[Haskell-cafe] Pattern matching on numbers?
Henning Thielemann
lemming at henning-thielemann.de
Tue Nov 18 18:56:27 EST 2008
On Tue, 18 Nov 2008, Ryan Ingram wrote:
> How does this work?
>
>> fac n = case n of
>> 0 -> 1
>> _ -> n * fac (n-1)
>
> ghci> :t fac
> fac :: (Num t) => t -> t
>
> The first line of "fac" pattern matches on 0. So how does this work
> over any value of the Num typeclass? I know that the "1" on the rhs
> of fac are replaced with (fromInteger 1), but what about numeric
> literals in patterns? Does it turn into a call to (==)?
As far as I know, yes. It is even possible to trap into an error on
pattern matching this way if fromInteger generates an 'undefined'.
> Should whatever technique is used be extended to other typeclasses too?

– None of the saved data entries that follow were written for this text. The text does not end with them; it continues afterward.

(** * password_security_checker: strength scoring and k-anonymity breach lookup

    A shallow embedding of [PasswordChecker] from
    [src/password_security_checker.py]:

    - [calculate_password_strength] (lines 27-90), the five scoring criteria
      and the strength label;
    - [check_pwned_api] (lines 92-109), the SHA-1 range query, with the
      HTTP transport as an explicit argument and Python exceptions as an
      explicit [Raise] outcome;
    - [generate_recommendations] (lines 111-128), [check_password] (lines
      130-171) and [main] (lines 174-218), with what is printed as an
      explicit list and what is typed as a list of input events.

    A Python [str] is a sequence of Unicode code points; it is modelled as
    [list Z].  [bytes] are [list Z] with entries in [0, 255]. *)

From Stdlib Require Import ZArith List Bool Lia String Ascii.
Import ListNotations.
Local Open Scope Z_scope.

(** ** Python strings *)

Definition codepoint := Z.
Definition str := list codepoint.

(** A string literal of the source, as code points (ASCII literals only). *)
Definition lit (s : string) : str :=
  map (fun a => Z.of_N (N_of_ascii a)) (list_ascii_of_string s).

Definition in_range (lo hi c : Z) : bool := (lo <=? c) && (c <=? hi).

Definition is_ascii (c : codepoint) : bool := in_range 0 127 c.

Fixpoint str_eqb (a b : str) : bool :=
  match a, b with
  | [], [] => true
  | x :: a', y :: b' => (x =? y) && str_eqb a' b'
  | _, _ => false
  end.

(** ** The interpreter's Unicode character data *)

(** First code points of the runs of ten decimal digits (general category
    Nd) of the Unicode character database, version 14.0, which CPython 3.11
    ships.  The mathematical digits U+1D7CE..U+1D7FF are five further runs
    and are handled in [to_decimal]. *)
Definition decimal_runs : list Z :=
  [ 0x0030; 0x0660; 0x06F0; 0x07C0; 0x0966; 0x09E6; 0x0A66; 0x0AE6;
    0x0B66; 0x0BE6; 0x0C66; 0x0CE6; 0x0D66; 0x0DE6; 0x0E50; 0x0ED0;
    0x0F20; 0x1040; 0x1090; 0x17E0; 0x1810; 0x1946; 0x19D0; 0x1A80;
    0x1A90; 0x1B50; 0x1BB0; 0x1C40; 0x1C50; 0xA620; 0xA8D0; 0xA900;
    0xA9D0; 0xA9F0; 0xAA50; 0xABF0; 0xFF10; 0x104A0; 0x10D30; 0x11066;
    0x110F0; 0x11136; 0x111D0; 0x112F0; 0x11450; 0x114D0; 0x11650;
    0x116C0; 0x11730; 0x118E0; 0x11950; 0x11C50; 0x11D50; 0x11DA0;
    0x16A60; 0x16AC0; 0x16B50; 0x1E140; 0x1E2F0; 0x1E950; 0x1FBF0 ].

(** [Py_UNICODE_TODECIMAL]: the digit value of a decimal digit character. *)
Definition to_decimal (c : codepoint) : option Z :=
  if in_range 0x1D7CE 0x1D7FF c then Some ((c - 0x1D7CE) mod 10)
  else match find (fun b => in_range b (b + 9) c) decimal_runs with
       | Some b => Some (c - b)
       | None => None
       end.

(** [Py_UNICODE_ISDECIMAL], which is what [\d] of a [str] pattern tests. *)
Definition is_decimal (c : codepoint) : bool :=
  match to_decimal c with Some _ => true | None => false end.

(** [Py_UNICODE_ISSPACE]. *)
Definition is_unicode_space (c : codepoint) : bool :=
  in_range 0x09 0x0D c || in_range 0x1C 0x20 c || (c =? 0x85) || (c =? 0xA0)
  || (c =? 0x1680) || in_range 0x2000 0x200A c || (c =? 0x2028)
  || (c =? 0x2029) || (c =? 0x202F) || (c =? 0x205F) || (c =? 0x3000).

Definition ascii_lower (c : codepoint) : codepoint :=
  if in_range 65 90 c then c + 32 else c.

Definition ascii_upper (c : codepoint) : codepoint :=
  if in_range 97 122 c then c - 32 else c.

(** ** Regular expressions of the source

    Every pattern of the source is a single character class, so
    [re.search(p, s)] is truthy exactly when some character of [s] is in
    the class. *)

Definition re_search (class : codepoint -> bool) (s : str) : bool :=
  existsb class s.

(** [\d] *)
Definition class_digit : codepoint -> bool := is_decimal.
(** [[a-z]] *)
Definition class_lower : codepoint -> bool := in_range 97 122.
(** [[A-Z]] *)
Definition class_upper : codepoint -> bool := in_range 65 90.
(** [[a-zA-Z]] *)
Definition class_letter (c : codepoint) : bool :=
  in_range 97 122 c || in_range 65 90 c.

(** The characters of the class at line 58: the thirteen characters up to
    the question mark, the double quote (code point 34), and the six from
    the colon on. *)
Definition special_characters : str :=
  lit "!@#$%^&*(),.?" ++ [34] ++ lit ":{}|<>".

Definition class_special (c : codepoint) : bool :=
  existsb (Z.eqb c) special_characters.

It is unusual to do pattern matching on fractions, you mostly need it for
recursion on natural numbers. Thus I think the cleanest solution would be
to treat natural numbers like strict Peano numbers
data PeanoStrict = Zero | Succ !PeanoStrict
but with an efficient implementation using GMP integers, maybe using
'views', if they were part of Haskell language. Then you can implement:
fac :: Integer -> Integer
fac Zero = 1
fac n1@(Succ n) = n1 * fac n
I would then give up pattern matching on any numeric type.